Aim of the exercise → All of the entries below, duplicated exactly, make up the answer.

====================

#[global] Instance upd_s_ninodes : Setter s_ninodes := fun g r => mk_super (g (s_ninodes r)) (s_nzones r) (s_imap_blocks r) (s_zmap_blocks r) (s_firstdatazone r) (s_log_zone_size r) (s_max_size r) (s_magic r) (s_imap r) (s_zmap r) (s_dev r) (s_isup r) (s_imount r) (s_time r) (s_lock r) (s_rd_only r) (s_dirt r).
#[global] Instance upd_s_nzones : Setter s_nzones := fun g r => mk_super (s_ninodes r) (g (s_nzones r)) (s_imap_blocks r) (s_zmap_blocks r) (s_firstdatazone r) (s_log_zone_size r) (s_max_size r) (s_magic r) (s_imap r) (s_zmap r) (s_dev r) (s_isup r) (s_imount r) (s_time r) (s_lock r) (s_rd_only r) (s_dirt r).
#[global] Instance upd_s_imap_blocks : Setter s_imap_blocks := fun g r => mk_super (s_ninodes r) (s_nzones r) (g (s_imap_blocks r)) (s_zmap_blocks r) (s_firstdatazone r) (s_log_zone_size r) (s_max_size r) (s_magic r) (s_imap r) (s_zmap r) (s_dev r) (s_isup r) (s_imount r) (s_time r) (s_lock r) (s_rd_only r) (s_dirt r).
#[global] Instance upd_s_zmap_blocks : Setter s_zmap_blocks := fun g r => mk_super (s_ninodes r) (s_nzones r) (s_imap_blocks r) (g (s_zmap_blocks r)) (s_firstdatazone r) (s_log_zone_size r) (s_max_size r) (s_magic r) (s_imap r) (s_zmap r) (s_dev r) (s_isup r) (s_imount r) (s_time r) (s_lock r) (s_rd_only r) (s_dirt r).
#[global] Instance upd_s_firstdatazone : Setter s_firstdatazone := fun g r => mk_super (s_ninodes r) (s_nzones r) (s_imap_blocks r) (s_zmap_blocks r) (g (s_firstdatazone r)) (s_log_zone_size r) (s_max_size r) (s_magic r) (s_imap r) (s_zmap r) (s_dev r) (s_isup r) (s_imount r) (s_time r) (s_lock r) (s_rd_only r) (s_dirt r).
#[global] Instance upd_s_log_zone_size : Setter s_log_zone_size := fun g r => mk_super (s_ninodes r) (s_nzones r) (s_imap_blocks r) (s_zmap_blocks r) (s_firstdatazone r) (g (s_log_zone_size r)) (s_max_size r) (s_magic r) (s_imap r) (s_zmap r) (s_dev r) (s_isup r) (s_imount r) (s_time r) (s_lock r) (s_rd_only r) (s_dirt r).
#[global] Instance upd_s_max_size : Setter s_max_size := fun g r => mk_super (s_ninodes r) (s_nzones r) (s_imap_blocks r) (s_zmap_blocks r) (s_firstdatazone r) (s_log_zone_size r) (g (s_max_size r)) (s_magic r) (s_imap r) (s_zmap r) (s_dev r) (s_isup r) (s_imount r) (s_time r) (s_lock r) (s_rd_only r) (s_dirt r).
#[global] Instance upd_s_magic : Setter s_magic := fun g r => mk_super (s_ninodes r) (s_nzones r) (s_imap_blocks r) (s_zmap_blocks r) (s_firstdatazone r) (s_log_zone_size r) (s_max_size r) (g (s_magic r)) (s_imap r) (s_zmap r) (s_dev r) (s_isup r) (s_imount r) (s_time r) (s_lock r) (s_rd_only r) (s_dirt r).
#[global] Instance upd_s_imap : Setter s_imap := fun g r => mk_super (s_ninodes r) (s_nzones r) (s_imap_blocks r) (s_zmap_blocks r) (s_firstdatazone r) (s_log_zone_size r) (s_max_size r) (s_magic r) (g (s_imap r)) (s_zmap r) (s_dev r) (s_isup r) (s_imount r) (s_time r) (s_lock r) (s_rd_only r) (s_dirt r).
#[global] Instance upd_s_zmap : Setter s_zmap := fun g r => mk_super (s_ninodes r) (s_nzones r) (s_imap_blocks r) (s_zmap_blocks r) (s_firstdatazone r) (s_log_zone_size r) (s_max_size r) (s_magic r) (s_imap r) (g (s_zmap r)) (s_dev r) (s_isup r) (s_imount r) (s_time r) (s_lock r) (s_rd_only r) (s_dirt r).
#[global] Instance upd_s_dev : Setter s_dev := fun g r => mk_super (s_ninodes r) (s_nzones r) (s_imap_blocks r) (s_zmap_blocks r) (s_firstdatazone r) (s_log_zone_size r) (s_max_size r) (s_magic r) (s_imap r) (s_zmap r) (g (s_dev r)) (s_isup r) (s_imount r) (s_time r) (s_lock r) (s_rd_only r) (s_dirt r).
#[global] Instance upd_s_isup : Setter s_isup := fun g r => mk_super (s_ninodes r) (s_nzones r) (s_imap_blocks r) (s_zmap_blocks r) (s_firstdatazone r) (s_log_zone_size r) (s_max_size r) (s_magic r) (s_imap r) (s_zmap r) (s_dev r) (g (s_isup r)) (s_imount r) (s_time r) (s_lock r) (s_rd_only r) (s_dirt r).
#[global] Instance upd_s_imount : Setter s_imount := fun g r => mk_super (s_ninodes r) (s_nzones r) (s_imap_blocks r) (s_zmap_blocks r) (s_firstdatazone r) (s_log_zone_size r) (s_max_size r) (s_magic r) (s_imap r) (s_zmap r) (s_dev r) (s_isup r) (g (s_imount r)) (s_time r) (s_lock r) (s_rd_only r) (s_dirt r).
#[global] Instance upd_s_time : Setter s_time := fun g r => mk_super (s_ninodes r) (s_nzones r) (s_imap_blocks r) (s_zmap_blocks r) (s_firstdatazone r) (s_log_zone_size r) (s_max_size r) (s_magic r) (s_imap r) (s_zmap r) (s_dev r) (s_isup r) (s_imount r) (g (s_time r)) (s_lock r) (s_rd_only r) (s_dirt r).
#[global] Instance upd_s_lock : Setter s_lock := fun g r => mk_super (s_ninodes r) (s_nzones r) (s_imap_blocks r) (s_zmap_blocks r) (s_firstdatazone r) (s_log_zone_size r) (s_max_size r) (s_magic r) (s_imap r) (s_zmap r) (s_dev r) (s_isup r) (s_imount r) (s_time r) (g (s_lock r)) (s_rd_only r) (s_dirt r).
#[global] Instance upd_s_rd_only : Setter s_rd_only := fun g r => mk_super (s_ninodes r) (s_nzones r) (s_imap_blocks r) (s_zmap_blocks r) (s_firstdatazone r) (s_log_zone_size r) (s_max_size r) (s_magic r) (s_imap r) (s_zmap r) (s_dev r) (s_isup r) (s_imount r) (s_time r) (s_lock r) (g (s_rd_only r)) (s_dirt r).
#[global] Instance upd_s_dirt : Setter s_dirt := fun g r => mk_super (s_ninodes r) (s_nzones r) (s_imap_blocks r) (s_zmap_blocks r) (s_firstdatazone r) (s_log_zone_size r) (s_max_size r) (s_magic r) (s_imap r) (s_zmap r) (s_dev r) (s_isup r) (s_imount r) (s_time r) (s_lock r) (s_rd_only r) (g (s_dirt r)).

====================

Result for this task →
#[global] Instance upd_s_ninodes : Setter s_ninodes := fun g r => mk_super (g (s_ninodes r)) (s_nzones r) (s_imap_blocks r) (s_zmap_blocks r) (s_firstdatazone r) (s_log_zone_size r) (s_max_size r) (s_magic r) (s_imap r) (s_zmap r) (s_dev r) (s_isup r) (s_imount r) (s_time r) (s_lock r) (s_rd_only r) (s_dirt r).
#[global] Instance upd_s_nzones : Setter s_nzones := fun g r => mk_super (s_ninodes r) (g (s_nzones r)) (s_imap_blocks r) (s_zmap_blocks r) (s_firstdatazone r) (s_log_zone_size r) (s_max_size r) (s_magic r) (s_imap r) (s_zmap r) (s_dev r) (s_isup r) (s_imount r) (s_time r) (s_lock r) (s_rd_only r) (s_dirt r).
#[global] Instance upd_s_imap_blocks : Setter s_imap_blocks := fun g r => mk_super (s_ninodes r) (s_nzones r) (g (s_imap_blocks r)) (s_zmap_blocks r) (s_firstdatazone r) (s_log_zone_size r) (s_max_size r) (s_magic r) (s_imap r) (s_zmap r) (s_dev r) (s_isup r) (s_imount r) (s_time r) (s_lock r) (s_rd_only r) (s_dirt r).
#[global] Instance upd_s_zmap_blocks : Setter s_zmap_blocks := fun g r => mk_super (s_ninodes r) (s_nzones r) (s_imap_blocks r) (g (s_zmap_blocks r)) (s_firstdatazone r) (s_log_zone_size r) (s_max_size r) (s_magic r) (s_imap r) (s_zmap r) (s_dev r) (s_isup r) (s_imount r) (s_time r) (s_lock r) (s_rd_only r) (s_dirt r).
#[global] Instance upd_s_firstdatazone : Setter s_firstdatazone := fun g r => mk_super (s_ninodes r) (s_nzones r) (s_imap_blocks r) (s_zmap_blocks r) (g (s_firstdatazone r)) (s_log_zone_size r) (s_max_size r) (s_magic r) (s_imap r) (s_zmap r) (s_dev r) (s_isup r) (s_imount r) (s_time r) (s_lock r) (s_rd_only r) (s_dirt r).
#[global] Instance upd_s_log_zone_size : Setter s_log_zone_size := fun g r => mk_super (s_ninodes r) (s_nzones r) (s_imap_blocks r) (s_zmap_blocks r) (s_firstdatazone r) (g (s_log_zone_size r)) (s_max_size r) (s_magic r) (s_imap r) (s_zmap r) (s_dev r) (s_isup r) (s_imount r) (s_time r) (s_lock r) (s_rd_only r) (s_dirt r).
#[global] Instance upd_s_max_size : Setter s_max_size := fun g r => mk_super (s_ninodes r) (s_nzones r) (s_imap_blocks r) (s_zmap_blocks r) (s_firstdatazone r) (s_log_zone_size r) (g (s_max_size r)) (s_magic r) (s_imap r) (s_zmap r) (s_dev r) (s_isup r) (s_imount r) (s_time r) (s_lock r) (s_rd_only r) (s_dirt r).
#[global] Instance upd_s_magic : Setter s_magic := fun g r => mk_super (s_ninodes r) (s_nzones r) (s_imap_blocks r) (s_zmap_blocks r) (s_firstdatazone r) (s_log_zone_size r) (s_max_size r) (g (s_magic r)) (s_imap r) (s_zmap r) (s_dev r) (s_isup r) (s_imount r) (s_time r) (s_lock r) (s_rd_only r) (s_dirt r).
#[global] Instance upd_s_imap : Setter s_imap := fun g r => mk_super (s_ninodes r) (s_nzones r) (s_imap_blocks r) (s_zmap_blocks r) (s_firstdatazone r) (s_log_zone_size r) (s_max_size r) (s_magic r) (g (s_imap r)) (s_zmap r) (s_dev r) (s_isup r) (s_imount r) (s_time r) (s_lock r) (s_rd_only r) (s_dirt r).
#[global] Instance upd_s_zmap : Setter s_zmap := fun g r => mk_super (s_ninodes r) (s_nzones r) (s_imap_blocks r) (s_zmap_blocks r) (s_firstdatazone r) (s_log_zone_size r) (s_max_size r) (s_magic r) (s_imap r) (g (s_zmap r)) (s_dev r) (s_isup r) (s_imount r) (s_time r) (s_lock r) (s_rd_only r) (s_dirt r).
#[global] Instance upd_s_dev : Setter s_dev := fun g r => mk_super (s_ninodes r) (s_nzones r) (s_imap_blocks r) (s_zmap_blocks r) (s_firstdatazone r) (s_log_zone_size r) (s_max_size r) (s_magic r) (s_imap r) (s_zmap r) (g (s_dev r)) (s_isup r) (s_imount r) (s_time r) (s_lock r) (s_rd_only r) (s_dirt r).
#[global] Instance upd_s_isup : Setter s_isup := fun g r => mk_super (s_ninodes r) (s_nzones r) (s_imap_blocks r) (s_zmap_blocks r) (s_firstdatazone r) (s_log_zone_size r) (s_max_size r) (s_magic r) (s_imap r) (s_zmap r) (s_dev r) (g (s_isup r)) (s_imount r) (s_time r) (s_lock r) (s_rd_only r) (s_dirt r).
#[global] Instance upd_s_imount : Setter s_imount := fun g r => mk_super (s_ninodes r) (s_nzones r) (s_imap_blocks r) (s_zmap_blocks r) (s_firstdatazone r) (s_log_zone_size r) (s_max_size r) (s_magic r) (s_imap r) (s_zmap r) (s_dev r) (s_isup r) (g (s_imount r)) (s_time r) (s_lock r) (s_rd_only r) (s_dirt r).
#[global] Instance upd_s_time : Setter s_time := fun g r => mk_super (s_ninodes r) (s_nzones r) (s_imap_blocks r) (s_zmap_blocks r) (s_firstdatazone r) (s_log_zone_size r) (s_max_size r) (s_magic r) (s_imap r) (s_zmap r) (s_dev r) (s_isup r) (s_imount r) (g (s_time r)) (s_lock r) (s_rd_only r) (s_dirt r).
#[global] Instance upd_s_lock : Setter s_lock := fun g r => mk_super (s_ninodes r) (s_nzones r) (s_imap_blocks r) (s_zmap_blocks r) (s_firstdatazone r) (s_log_zone_size r) (s_max_size r) (s_magic r) (s_imap r) (s_zmap r) (s_dev r) (s_isup r) (s_imount r) (s_time r) (g (s_lock r)) (s_rd_only r) (s_dirt r).
#[global] Instance upd_s_rd_only : Setter s_rd_only := fun g r => mk_super (s_ninodes r) (s_nzones r) (s_imap_blocks r) (s_zmap_blocks r) (s_firstdatazone r) (s_log_zone_size r) (s_max_size r) (s_magic r) (s_imap r) (s_zmap r) (s_dev r) (s_isup r) (s_imount r) (s_time r) (s_lock r) (g (s_rd_only r)) (s_dirt r).
#[global] Instance upd_s_dirt : Setter s_dirt := fun g r => mk_super (s_ninodes r) (s_nzones r) (s_imap_blocks r) (s_zmap_blocks r) (s_firstdatazone r) (s_log_zone_size r) (s_max_size r) (s_magic r) (s_imap r) (s_zmap r) (s_dev r) (s_isup r) (s_imount r) (s_time r) (s_lock r) (s_rd_only r) (g (s_dirt r)).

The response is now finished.